● **WHAT YOU NEED TO DO**:
Of the lines listed below, return exactly those that run from the line containing "profile_maximum_tokens := 8192" through the line containing "rg_contract_sha256 := [];", both included.

--*--

(* ===== verification/UpdaterRuns.v ===== *)
(** What the polls of a process do to what it serves, with a run of the updater that brings
    a new generation to the small state root of StoreRuns. *)
From S2P Require Export UpdaterPoll UpdaterContract StoreRuns.

Definition coherent_reader (reader : Reader) : Prop :=
  forall g db sha, download_database reader g = Ok (db, sha) -> coherent_database db.


(** C20: A poll that fails leaves the last good generation.  Whatever the client delivers and
    wherever the poll stops, the active generation and the pointer on disk are as before, and
    so are the durable roots, every generation directory and every good object. *)
Theorem poll_keeps_last_good {quota : StateQuota} (lim : StoreLimits) (ul : UpdaterLimits) (reader : Reader)
    (mtime inode : Z) (s s' : Store) (held : list nat) (e : exn) :
  coherent_reader reader -> service lim s held -> poll_once lim ul reader mtime inode s = (Err e, s') -> last_good s s'.
Proof. intros Hr Hs Hrun. by destruct (poll_runs lim ul reader Hr s held mtime inode Hs _ _ Hrun) as [_ H]. Qed.

(** A process that serves and polls.  It activates only through a poll. *)
Inductive updating_step {quota : StateQuota} (lim : StoreLimits) (ul : UpdaterLimits) : Store * list nat -> Store * list nat -> Prop :=
| Serves s held o r s' :
    (forall h inode, o <> Activate h inode) -> permitted s held o -> run lim o s = (r, s') -> updating_step lim ul (s, held) (s', held_after o r held)
| Polls s held reader mtime inode r s' :
    coherent_reader reader -> poll_once lim ul reader mtime inode s = (r, s') -> updating_step lim ul (s, held) (s', held).
Lemma updating_steps_keep {quota : StateQuota} lim ul s held s' held' :
  service lim s held -> rtc (updating_step lim ul) (s, held) (s', held') -> service lim s' held'.
Proof.
  intros H Hr. remember (s, held) as a eqn:Ea. remember (s', held') as b eqn:Eb. revert s held s' held' Ea Eb H.
  induction Hr as [a|a [s1 held1] b Hstep Hr IH]; intros s held s' held' -> Eb H; [by injection Eb as <- <-|].
  eapply IH; [done|done|]. inversion Hstep as [? ? o r ? _ Hp Hrun|? ? reader mtime inode r ? Hreader Hrun]; subst.
  - by eapply service_run.
  - by destruct (poll_runs lim ul reader Hreader s held1 mtime inode H _ _ Hrun).
Qed.


(** ** A manifest of two documents *)
Definition E : ustr := us "gen-e".
Definition hex (c : N) : ustr := repeat c 64.
Definition sample_artifact (n : N) : RemoteArtifact :=
  let d := sha256_bytes (sample_pdf n) in
  {| ra_path := us "v1/objects/sha256/" ++ slice d 0 2 ++ us "/" ++ d; ra_sha256 := d; ra_size_bytes := 6; ra_media_type := us "application/pdf" |}.
Definition sample_remote_document (n : N) : RemoteDocument :=
  {| rd_document_id := [n]; rd_issuer := us "kb"; rd_page_count := 1; rd_pdf := sample_artifact n; rd_ocr_sha256 := Some (hex 99%N);
     rd_availability := AVAILABLE; rd_failure_reason_code := None; rd_failure_reason := None; rd_failure_attempts := None |}.
Definition sample_profile : EmbeddingProfile :=
  {| profile_id := us "p1"; profile_provider := us "openrouter"; profile_model := us "qwen"; profile_provider_id := us "qwen"; profile_dimension := 4096;
     profile_dtype := us "float32"; profile_normalization := us "l2"; profile_document_policy := us "raw"; profile_query_policy := us "raw";
     profile_maximum_tokens := 8192 |}.
Definition sample_structure : StructureContract :=
  {| parser_profiles := [{| pp_issuer := us "kb"; pp_profile_id := us "kb.v1"; pp_profile_sha256 := hex 100%N |}];
     node_total := 2; node_root := 2; node_major_section := 0; node_item := 0; node_paragraph := 0; node_list_item := 0; node_table := 0;
     node_table_row := 0; node_footnote := 0; node_boilerplate := 0; node_unclassified := 0;
     major_total := 0; major_benefit := 0; major_notice := 0; major_mixed := 0; major_unknown := 0;
     source_non_whitespace_characters := 9; covered_non_whitespace_characters := 9; source_non_whitespace_sha256 := hex 101%N;
     revision_total := 2; revision_current := 2; revision_superseded := 0; revision_ambiguous := 0 |}.
Definition sample_sidecar_artifact : RemoteArtifact :=
  {| ra_path := us "v1/generations/gen-e/vectors.f32"; ra_sha256 := hex 97%N; ra_size_bytes := 32768; ra_media_type := us "application/octet-stream" |}.
Definition sample_sidecar_contract : EmbeddingVectorSidecar :=
  {| vs_artifact := sample_sidecar_artifact; vs_profile_id := us "p1"; vs_row_count := 2; vs_dimension := 4096; vs_dtype := us "float32";
     vs_byte_order := us "little-endian"; vs_layout := us "row-major"; vs_normalization := us "l2" |}.
Definition sample_manifest (ns : list N) : RemoteGeneration :=
  {| rg_generation_id := E; rg_serving_schema := us "cardrag.serving-db.v5"; rg_corpus_sha256 := []; rg_contract_sha256 := [];
     rg_database := {| ra_path := us "v1/generations/gen-e/index.sqlite3"; ra_sha256 := hex 98%N; ra_size_bytes := 4096; ra_media_type := SQLITE_MEDIA_TYPE |};
     rg_documents := map sample_remote_document ns; rg_issuer_codes := [us "kb"]; rg_document_count := 2; rg_pdf_object_count := 2;
     rg_ocr_object_count := 1; rg_chunk_count := 2; rg_embedding_provider := us "openrouter"; rg_embedding_model := us "qwen";
     rg_embedding_dimension := 4096; rg_embedding_count := 2;
     rg_issuer_ocr_counts := [{| oc_issuer := us "kb"; oc_acquired := 2; oc_succeeded := 2; oc_failed := 0 |}];
     rg_vector_sidecar := Some sample_sidecar_artifact; rg_structure_contract := Some sample_structure;
     rg_embedding_profiles := [sample_profile]; rg_primary_embedding_profile_id := Some (us "p1"); rg_embedding_view_counts := [(us "body", 2)];
     rg_vector_sidecar_contract := Some sample_sidecar_contract; rg_parser_policy_sha256 := Some (hex 49%N);
     rg_embedding_policy_sha256 := Some (hex 50%N); rg_retrieval_policy_sha256 := Some (hex 51%N);
     rg_document_aggregation_profile := None; rg_document_aggregation_policy := None; rg_sealed_profile_sha256 := None;
     rg_exact_row_corpus_sha256 := None |}.
Definition delivered_metadata : ServingMetadata :=
  {| schema_id := us "cardrag.serving-db.v5"; generation_id := E; corpus_sha256 := []; contract_sha256 := [];
     embedding_provider := us "openrouter"; embedding_model := us "qwen"; embedding_dimension := 4096; embedding_count := 2;
     vector_sidecar_sha256 := Some (hex 97%N); vector_sidecar_size_bytes := Some 32768; exact_row_corpus_sha256 := None;
     document_aggregation_status := us "candidate_default"; document_aggregation_policy := us "max_child"; sealed_profile_sha256 := None |}.
Definition delivered_database (ns : list N) : Database :=
  {| db_size_bytes := 4096; db_schema_row := Some (us "cardrag.serving-db.v5"); db_validation := Ok delivered_metadata;
     db_embeddings_normalized := true; db_embedding_views := 2; db_contract_revisions := Some (map sample_document ns);
     db_documents := None; db_ocr_failed_products := Some []; db_issuers := [us "kb"]; db_products := 0; db_pages := 2; db_evidence := 0;
     db_metadata := expected_metadata (sample_manifest ns) sample_structure sample_sidecar_contract; db_profiles := [sample_profile];
     db_view_counts := [(us "body", 2)] |}.
(** The client delivers the objects [present] only. *)
Definition sample_reader (ns present : list N) : Reader :=
  {| read_stable_generation := Ok (Some (sample_manifest ns));
     download_database _ := Ok (delivered_database ns, hex 98%N);
     download_vector_sidecar _ := Ok {| sidecar_sha256 := hex 97%N; sidecar_size_bytes := 32768; sidecar_rows_normalized := true |};
     download_object a := of_option OSError (head (omap (fun n => if decide (ra_sha256 a = sha256_bytes (sample_pdf n)) then Some (sample_pdf n) else None) present)) |}.
Definition sample_updater_limits : UpdaterLimits :=
  {| up_maximum_pdf_bytes := 1000; up_maximum_database_bytes := 100000; up_maximum_generation_download_bytes := 1000000 |}.
#[local] Existing Instance sample_quota.

Lemma sample_reader_coherent ns present : coherent_reader (sample_reader ns present).
Proof.
  intros g db sha [= <- <-] m [= <-]. split; [cbn [db_schema_row delivered_database schema_id delivered_metadata]; reflexivity|]. split; [cbn [embedding_count delivered_metadata]; lia|]. intros Hv. vm_compute in Hv. discriminate Hv.
Qed.
Definition loading : res (option nat) * Store := run sample_limits LoadCurrent sample_store.
Definition loaded : Store := loading.2.
Lemma loading_run : run sample_limits LoadCurrent sample_store = (loading.1, loading.2).
Proof. exact (surjective_pairing loading). Qed.
Lemma loading_ok : loading.1 = Ok None.
Proof. vm_compute. reflexivity. Qed.
Lemma loaded_service : service sample_limits loaded [].
Proof.
  pose proof (service_fresh sample_limits sample_store sample_limits_ok sample_coherent sample_fresh) as H0.
  assert (permitted sample_store [] LoadCurrent) as Hp by (split; reflexivity).
  pose proof (service_run sample_limits sample_store [] LoadCurrent loading.1 loading.2 H0 Hp (surjective_pairing _)) as H.
  rewrite loading_ok in H. exact H.
Qed.

(** ** Witnesses *)
Definition good_poll : res bool * Store := poll_once sample_limits sample_updater_limits (sample_reader [4; 5]%N [5%N]) 50 9 loaded.
Definition bad_poll : res bool * Store := poll_once sample_limits sample_updater_limits (sample_reader [4; 6]%N [5%N]) 50 9 loaded.
Lemma good_poll_run : poll_once sample_limits sample_updater_limits (sample_reader [4; 5]%N [5%N]) 50 9 loaded = (good_poll.1, good_poll.2).
Proof. exact (surjective_pairing good_poll). Qed.
Lemma bad_poll_run : poll_once sample_limits sample_updater_limits (sample_reader [4; 6]%N [5%N]) 50 9 loaded = (bad_poll.1, bad_poll.2).
Proof. exact (surjective_pairing bad_poll). Qed.
Lemma good_poll_ok : good_poll.1 = Ok true.
Proof. vm_compute. reflexivity. Qed.
Lemma bad_poll_fails : bad_poll.1 = Err OSError.
Proof. vm_compute. reflexivity. Qed.
Lemma poll_keeps_last_good_witness : bad_poll.1 = Err OSError /\ last_good loaded bad_poll.2.
Proof.
  split; [exact bad_poll_fails|]. pose proof bad_poll_run as Hrun. rewrite bad_poll_fails in Hrun.
  exact (poll_keeps_last_good sample_limits sample_updater_limits (sample_reader [4; 6]%N [5%N]) 50 9 loaded bad_poll.2 [] OSError
           (sample_reader_coherent _ _) loaded_service Hrun).
Defined.

(** Load, pin the old generation, poll the new one in, poll again without its last PDF. *)
Definition pinning : res (option nat) * Store := run sample_limits Pin loaded.
Definition polling : res bool * Store := poll_once sample_limits sample_updater_limits (sample_reader [4; 5]%N [5%N]) 50 9 pinning.2.
Definition polling_again : res bool * Store := poll_once sample_limits sample_updater_limits (sample_reader [4; 6]%N [5%N]) 60 10 polling.2.
Lemma pinning_run : run sample_limits Pin loaded = (pinning.1, pinning.2).
Proof. exact (surjective_pairing pinning). Qed.
Lemma polling_run : poll_once sample_limits sample_updater_limits (sample_reader [4; 5]%N [5%N]) 50 9 pinning.2 = (polling.1, polling.2).
Proof. exact (surjective_pairing polling). Qed.
Lemma polling_again_run :
  poll_once sample_limits sample_updater_limits (sample_reader [4; 6]%N [5%N]) 60 10 polling.2 = (polling_again.1, polling_again.2).
Proof. exact (surjective_pairing polling_again). Qed.
Lemma pinning_ok : pinning.1 = Ok (Some 0%nat).
Proof. vm_compute. reflexivity. Qed.
Lemma polling_results : polling.1 = Ok true /\ is_ok polling_again.1 = false /\ active_generation (proc polling_again.2) = Some E.
Proof. split_and!; vm_compute; reflexivity. Qed.
Lemma polling_steps :
  rtc (updating_step sample_limits sample_updater_limits) (sample_store, []) (polling_again.2, [0%nat]).
Proof.
  assert (held_after LoadCurrent loading.1 [] = []) as Eload by (rewrite loading_ok; reflexivity).
  assert (held_after Pin pinning.1 [] = [0%nat]) as Epin by (rewrite pinning_ok; reflexivity).
  eapply rtc_l; [apply (Serves _ _ sample_store [] LoadCurrent loading.1 loading.2); [discriminate|split; reflexivity|exact (surjective_pairing loading)]|].
  rewrite Eload. eapply rtc_l; [apply (Serves _ _ loaded [] Pin pinning.1 pinning.2); [discriminate|exact I|exact (surjective_pairing pinning)]|].
  rewrite Epin. eapply rtc_l; [exact (Polls _ _ pinning.2 [0%nat] _ _ _ polling.1 polling.2 (sample_reader_coherent _ _) polling_run)|].
  eapply rtc_l; [exact (Polls _ _ polling.2 [0%nat] _ _ _ polling_again.1 polling_again.2 (sample_reader_coherent _ _) polling_again_run)|].
  apply rtc_refl.
Qed.

Lemma sample_manifest_ok : _verify_remote_manifest_contract (sample_manifest [4; 5]%N) = Ok tt.
Proof. vm_compute. reflexivity. Qed.
Lemma manifest_contract_sound_witness :
  _verify_remote_manifest_contract (sample_manifest [4; 5]%N) = Ok tt /\
  exists m, m = sample_manifest [4; 5]%N /\ rg_document_count m = zlen (rg_documents m) /\ one_artifact (rg_documents m).
Proof.
  split; [exact sample_manifest_ok|]. exists (sample_manifest [4; 5]%N). split; [reflexivity|].
  destruct (manifest_contract_sound (sample_manifest [4; 5]%N) sample_manifest_ok) as (Hc & _ & _ & _ & _ & Hone & _). exact (conj Hc Hone).
Defined.
Lemma storage_contract_exact_witness :
  updater_limits sample_limits true 1000 None None = Ok sample_updater_limits /\
  _verify_remote_storage_contract sample_limits sample_updater_limits (sample_manifest [4; 5]%N) = Ok tt.
Proof.
  assert (updater_limits sample_limits true 1000 None None = Ok sample_updater_limits) as Hul by (vm_compute; reflexivity). split; [exact Hul|].
  apply (storage_contract_exact sample_limits sample_updater_limits (sample_manifest [4; 5]%N) true 1000 None None Hul sample_manifest_ok).
  split; [vm_compute; discriminate|]. split; [intros a Ha; injection Ha as <-; vm_compute; discriminate|]. split; [|vm_compute; discriminate].
  intros doc Hd. cbn [rg_documents sample_manifest map] in Hd. rewrite !elem_of_cons in Hd.
  destruct Hd as [->|[->|Hd]]; [vm_compute; discriminate..|destruct (not_elem_of_nil doc Hd)].
Defined.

--*--

● **SOLUTION TO THIS PROBLEM**:
     profile_maximum_tokens := 8192 |}.
Definition sample_structure : StructureContract :=
  {| parser_profiles := [{| pp_issuer := us "kb"; pp_profile_id := us "kb.v1"; pp_profile_sha256 := hex 100%N |}];
     node_total := 2; node_root := 2; node_major_section := 0; node_item := 0; node_paragraph := 0; node_list_item := 0; node_table := 0;
     node_table_row := 0; node_footnote := 0; node_boilerplate := 0; node_unclassified := 0;
     major_total := 0; major_benefit := 0; major_notice := 0; major_mixed := 0; major_unknown := 0;
     source_non_whitespace_characters := 9; covered_non_whitespace_characters := 9; source_non_whitespace_sha256 := hex 101%N;
     revision_total := 2; revision_current := 2; revision_superseded := 0; revision_ambiguous := 0 |}.
Definition sample_sidecar_artifact : RemoteArtifact :=
  {| ra_path := us "v1/generations/gen-e/vectors.f32"; ra_sha256 := hex 97%N; ra_size_bytes := 32768; ra_media_type := us "application/octet-stream" |}.
Definition sample_sidecar_contract : EmbeddingVectorSidecar :=
  {| vs_artifact := sample_sidecar_artifact; vs_profile_id := us "p1"; vs_row_count := 2; vs_dimension := 4096; vs_dtype := us "float32";
     vs_byte_order := us "little-endian"; vs_layout := us "row-major"; vs_normalization := us "l2" |}.
Definition sample_manifest (ns : list N) : RemoteGeneration :=
  {| rg_generation_id := E; rg_serving_schema := us "cardrag.serving-db.v5"; rg_corpus_sha256 := []; rg_contract_sha256 := [];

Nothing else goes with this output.